What the task requires: Up to and including the line with "The chain reports", restate the material below word for word, beginning with its first line.

#####

(* ===== verification/Mint.v ===== *)
(** The inflation query and the genesis of the mint module (src/app/mint.go).

    The chain reports the inflation that reaches delegators: the minter's rate
    times the share of the bonded stake that is not locked through the tier
    module, fees aside. The theorem bounds what it reports and says when it falls
    back to the minter's own rate. *)
From Stdlib Require Import Ascii ZArith Lia.
From stdpp Require Import base numbers list gmap strings.
From S2P Require Import Prelude Sdk Epochs FeeAllowance TierTypes TierState TierInv.

(** The minter and parameters of the mint keeper, and the staking keeper's total. *)
Record Minter : Type := mkMinter { Inflation_rate : Z; AnnualProvisions : Z }.

Record MintParams : Type := mkMintParams {
  MintDenom : string;
  mp_InflationRateChange : Z;
  mp_InflationMax : Z;
  mp_InflationMin : Z;
  mp_GoalBonded : Z;
  mp_BlocksPerYear : Z;
}.

(** [DefaultInitialMinter] and [DefaultParams] are values of the SDK. *)
Class MintKeeper (W : Type) : Type := {
  TotalBondedTokens : W -> Z + error;
  Minter_Get : W -> Minter + error;
  Minter_Set : Minter -> M W unit;
  MintParams_Set : MintParams -> M W unit;
  DefaultInitialMinter : Minter;
  DefaultMintParams : MintParams;
}.

Section mint.
Context `{LegacyDecOps}.
Context {W : Type} `{MintKeeper W}.
Abbreviation TM := (M (TierState W)).

(** [QuoRaw] truncates. [SafeSub] fails beyond 256 bits only. *)
Definition getDelegatorStakeRatio : TM Z :=
  total <- from_world TotalBondedTokens ;;
  totalStake <- TierState.of_sum total ;;
  devStake <- GetTotalLockupsAmount ;;
  params <- GetParams ;;
  let totalFees := wrap64 (DeveloperPoolFee params + InsurancePoolFee params) in
  let devStakeMinusFees := Z.quot (devStake * wrap64 (100 - totalFees)) 100 in
  let delStake := totalStake - devStakeMinusFees in
  throw_if (negb (0 <? totalStake) || negb (0 <? delStake)) (ErrMsg "non-positive totalStake/delStake") ;;;
  Quo (dec_of_int delStake) (dec_of_int totalStake).

Definition Inflation : TM Z :=
  m <- from_world Minter_Get ;;
  minter <- TierState.of_sum m ;;
  r <- attempt getDelegatorStakeRatio ;;
  match r with
  | inr _ => ret (Inflation_rate minter)
  | inl delStakeRatio => ret (dec_mul (Inflation_rate minter) delStakeRatio)
  end.

(** The genesis data handed to it is not looked at. *)
Definition mint_InitGenesis : TM unit :=
  let minter := mkMinter InitialInflation (AnnualProvisions (DefaultInitialMinter (W := W))) in
  let params := mkMintParams DefaultBondDenom InflationRateChange InflationMax InflationMin
    (mp_GoalBonded (DefaultMintParams (W := W))) BlocksPerYear in
  r <- attempt (on_world (Minter_Set minter)) ;;
  panic_if (match r with inr _ => true | inl _ => false end) ;;;
  r <- attempt (on_world (MintParams_Set params)) ;;
  panic_if (match r with inr _ => true | inl _ => false end).

(** The stake of the tier module's users, after the fees. *)
Definition dev_stake (s : TierState W) : Z :=
  let p := default Params_zero (st_params s) in
  lockup_sum (st_lockups s) * (100 - (DeveloperPoolFee p + InsurancePoolFee p)) / 100.

Lemma stake_ratio_run s T : tier_inv s ->
  0 <= DeveloperPoolFee (default Params_zero (st_params s)) ->
  0 <= InsurancePoolFee (default Params_zero (st_params s)) ->
  DeveloperPoolFee (default Params_zero (st_params s)) + InsurancePoolFee (default Params_zero (st_params s)) <= 100 ->
  TotalBondedTokens (st_world s) = inl T ->
  getDelegatorStakeRatio s =
    (if (0 <? T) && (dev_stake s <? T) then Ok (dec_quo (dec_of_int (T - dev_stake s)) (dec_of_int T))
     else Err (ErrMsg "non-positive totalStake/delStake"), s).
Proof.
  intros Hi Hd Hip Hsum HT. unfold getDelegatorStakeRatio. erewrite bind_run_ok by done.
  erewrite bind_run_ok by (rewrite HT; done). erewrite bind_run_ok by done. erewrite bind_run_ok by done.
  cbv zeta. rewrite (inv_total _ Hi). unfold dev_stake. set (p := default Params_zero (st_params s)) in *.
  assert (Hw : forall z, 0 <= z <= 100 -> wrap64 z = z)
    by (intros z Hz; apply wrap64_small, is_int64_spec; unfold int64_min, int64_max; lia).
  rewrite (Hw (DeveloperPoolFee p + InsurancePoolFee p)), Hw by lia.
  assert (Hpos : 0 <= lockup_sum (st_lockups s)).
  { rewrite <- (inv_total _ Hi). unfold nonneg_or_zero. repeat case_match; lia. }
  rewrite Z.quot_div_nonneg by nia. set (D := _ / 100).
  destruct (Z.ltb_spec 0 T); simpl; [|done].
  destruct (Z.ltb_spec 0 (T - D)), (Z.ltb_spec D T); simpl; try lia; [|done].
  unfold bind, throw_if, ret, Quo.
  destruct (Z.eqb_spec (dec_of_int T) 0) as [Hz|]; [unfold dec_of_int, precision in Hz; lia|done].
Qed.

(** The rounding of the ratio and of the product. *)
Lemma ratio_rounding P T D q : 4 <= P -> 0 <= D < T ->
  2 * Z.abs (q * (T * P) * P - (T - D) * P * P * P) <= (P + 2) * Z.abs (T * P) ->
  0 <= q <= P /\ Z.abs (q * T - (T - D) * P) <= T.
Proof.
  intros HP HD Hq. rewrite (Z.abs_eq (T * P)) in Hq by nia.
  replace (q * (T * P) * P - (T - D) * P * P * P) with ((q * T - (T - D) * P) * (P * P)) in Hq by ring.
  rewrite Z.abs_mul, (Z.abs_eq (P * P)) in Hq by nia. set (x := q * T - (T - D) * P) in *.
  assert (Hx : 2 * P * Z.abs x <= (P + 2) * T).
  { apply (Z.mul_le_mono_pos_r _ _ P); [lia|]. nia. }
  assert (Hx4 : 4 * Z.abs x <= 3 * T).
  { apply (Z.mul_le_mono_pos_r _ _ P); [lia|]. nia. }
  split; [|lia]. unfold x in *. split.
  - destruct (Z.le_gt_cases 0 q) as [|Hneg]; [done|]. assert (q * T <= - T) by nia. nia.
  - destruct (Z.le_gt_cases q P) as [|Hgt]; [done|]. assert ((P + 1) * T <= q * T) by nia. nia.
Qed.

Lemma product_rounding P T D q m r : 4 <= P -> 0 < T -> 0 <= q <= P -> 0 <= m <= P ->
  Z.abs (q * T - (T - D) * P) <= T -> 2 * Z.abs (r * P - m * q) <= P ->
  0 <= r <= m /\ Z.abs (r * T - m * (T - D)) <= 2 * T.
Proof.
  intros HP HT Hq Hm Hx Hr. assert (Hmq : 0 <= m * q <= m * P) by nia. split.
  - split.
    + destruct (Z.le_gt_cases 0 r); [done|]. assert (r * P <= - P) by nia. lia.
    + destruct (Z.le_gt_cases r m); [done|]. assert ((m + 1) * P <= r * P) by nia. lia.
  - apply (Z.mul_le_mono_pos_r _ _ P); [lia|].
    rewrite <- (Z.abs_eq P) at 1 by lia. rewrite <- Z.abs_mul.
    replace ((r * T - m * (T - D)) * P) with ((r * P - m * q) * T + m * (q * T - (T - D) * P)) by ring.
    pose proof (Z.abs_triangle ((r * P - m * q) * T) (m * (q * T - (T - D) * P))) as Ht.
    rewrite !Z.abs_mul, (Z.abs_eq T), (Z.abs_eq m) in Ht by lia.
    assert (Z.abs (r * P - m * q) * T <= P * T) by nia.
    assert (m * Z.abs (q * T - (T - D) * P) <= P * T) by nia. lia.
Qed.

(** In every consistent state with valid fees the inflation query answers,
    without changing anything. While the tier module's stake after fees is below
    the bonded stake, the answer lies between zero and the minter's rate, and is
    the rate times the delegators' share of the stake up to rounding. From there
    on it is the minter's rate itself. *)
Theorem inflation_bounded s T minter : tier_inv s ->
  0 <= DeveloperPoolFee (default Params_zero (st_params s)) ->
  0 <= InsurancePoolFee (default Params_zero (st_params s)) ->
  DeveloperPoolFee (default Params_zero (st_params s)) + InsurancePoolFee (default Params_zero (st_params s)) <= 100 ->
  TotalBondedTokens (st_world s) = inl T -> Minter_Get (st_world s) = inl minter ->
  0 <= Inflation_rate minter <= precision -> 0 < T ->
  exists r, Inflation s = (Ok r, s) /\ 0 <= r <= Inflation_rate minter /\
    (dev_stake s < T -> Z.abs (r * T - Inflation_rate minter * (T - dev_stake s)) <= 2 * T) /\
    (T <= dev_stake s -> r = Inflation_rate minter).
Proof.
  intros Hi Hd Hip Hsum HT HM Hrate Hpos. unfold Inflation. erewrite bind_run_ok by done.
  erewrite bind_run_ok by (rewrite HM; done).
  pose proof (stake_ratio_run s T Hi Hd Hip Hsum HT) as Hrun.
  assert (Hds : 0 <= dev_stake s).
  { unfold dev_stake. cbv zeta. apply Z.div_pos; [|done]. apply Z.mul_nonneg_nonneg; [|lia].
    rewrite <- (inv_total _ Hi). unfold nonneg_or_zero. repeat case_match; lia. }
  destruct (Z.ltb_spec 0 T); [|lia]. destruct (Z.ltb_spec (dev_stake s) T) as [Hlt|Hge]; simpl in Hrun.
  - erewrite attempt_run_ok by exact Hrun. eexists. split; [reflexivity|].
    set (q := dec_quo _ _). pose proof (dec_quo_nearest (dec_of_int (T - dev_stake s)) (dec_of_int T)) as Hq.
    destruct (ratio_rounding precision T (dev_stake s) q) as [Hq1 Hq2]; [done|lia|apply Hq; unfold dec_of_int, precision; lia|].
    destruct (product_rounding precision T (dev_stake s) q _ _ ltac:(done) Hpos Hq1 Hrate Hq2
      (dec_mul_nearest (Inflation_rate minter) q)). split_and!; [lia|lia|done|lia].
  - erewrite attempt_run_err by exact Hrun. eexists. split; [reflexivity|]. split_and!; lia.
Qed.
End mint.

(** * Witness *)

(** 200 tokens are locked, 1000 are bonded, and the minter runs at 13 percent. *)
#[local] Instance mint_demo_keeper : MintKeeper unit := {|
  TotalBondedTokens _ := inl 1000;
  Minter_Get _ := inl (mkMinter InitialInflation 0);
  Minter_Set _ := ret tt;
  MintParams_Set _ := ret tt;
  DefaultInitialMinter := mkMinter InitialInflation 0;
  DefaultMintParams := mkMintParams "stake" 0 0 0 (67 * 10 ^ 16) 1;
|}.

Definition mint_demo_addr : bytes := replicate 20 "a"%char.
Definition mint_demo : TierState unit :=
  mkTierState (Some DefaultParams)
    {[LockupKey mint_demo_addr mint_demo_addr := mkLockup mint_demo_addr mint_demo_addr 200]} ∅ ∅
    (Some 200) None ∅ ∅ ∅ tt.

Lemma mint_demo_inv : tier_inv mint_demo.
Proof.
  split; simpl; try (intros ? ? Hx; by rewrite lookup_empty in Hx).
  - intros k l [<- <-]%lookup_singleton_Some. split; [by split_and!|done].
  - unfold lockup_sum, map_sum. by rewrite map_to_list_singleton.
Qed.

Lemma inflation_bounded_witness :
  exists r, Inflation mint_demo = (Ok r, mint_demo) /\ 0 <= r <= InitialInflation.
Proof.
  destruct (inflation_bounded mint_demo 1000 (mkMinter InitialInflation 0) mint_demo_inv
    ltac:(vm_compute; discriminate) ltac:(vm_compute; discriminate) ltac:(vm_compute; discriminate)
    eq_refl eq_refl ltac:(split; vm_compute; discriminate) ltac:(reflexivity)) as (r & Hr & Hb & _).
  exists r. exact (conj Hr Hb).
Defined.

#####

Solution:
(* ===== verification/Mint.v ===== *)
(** The inflation query and the genesis of the mint module (src/app/mint.go).

    The chain reports the inflation that reaches delegators: the minter's rate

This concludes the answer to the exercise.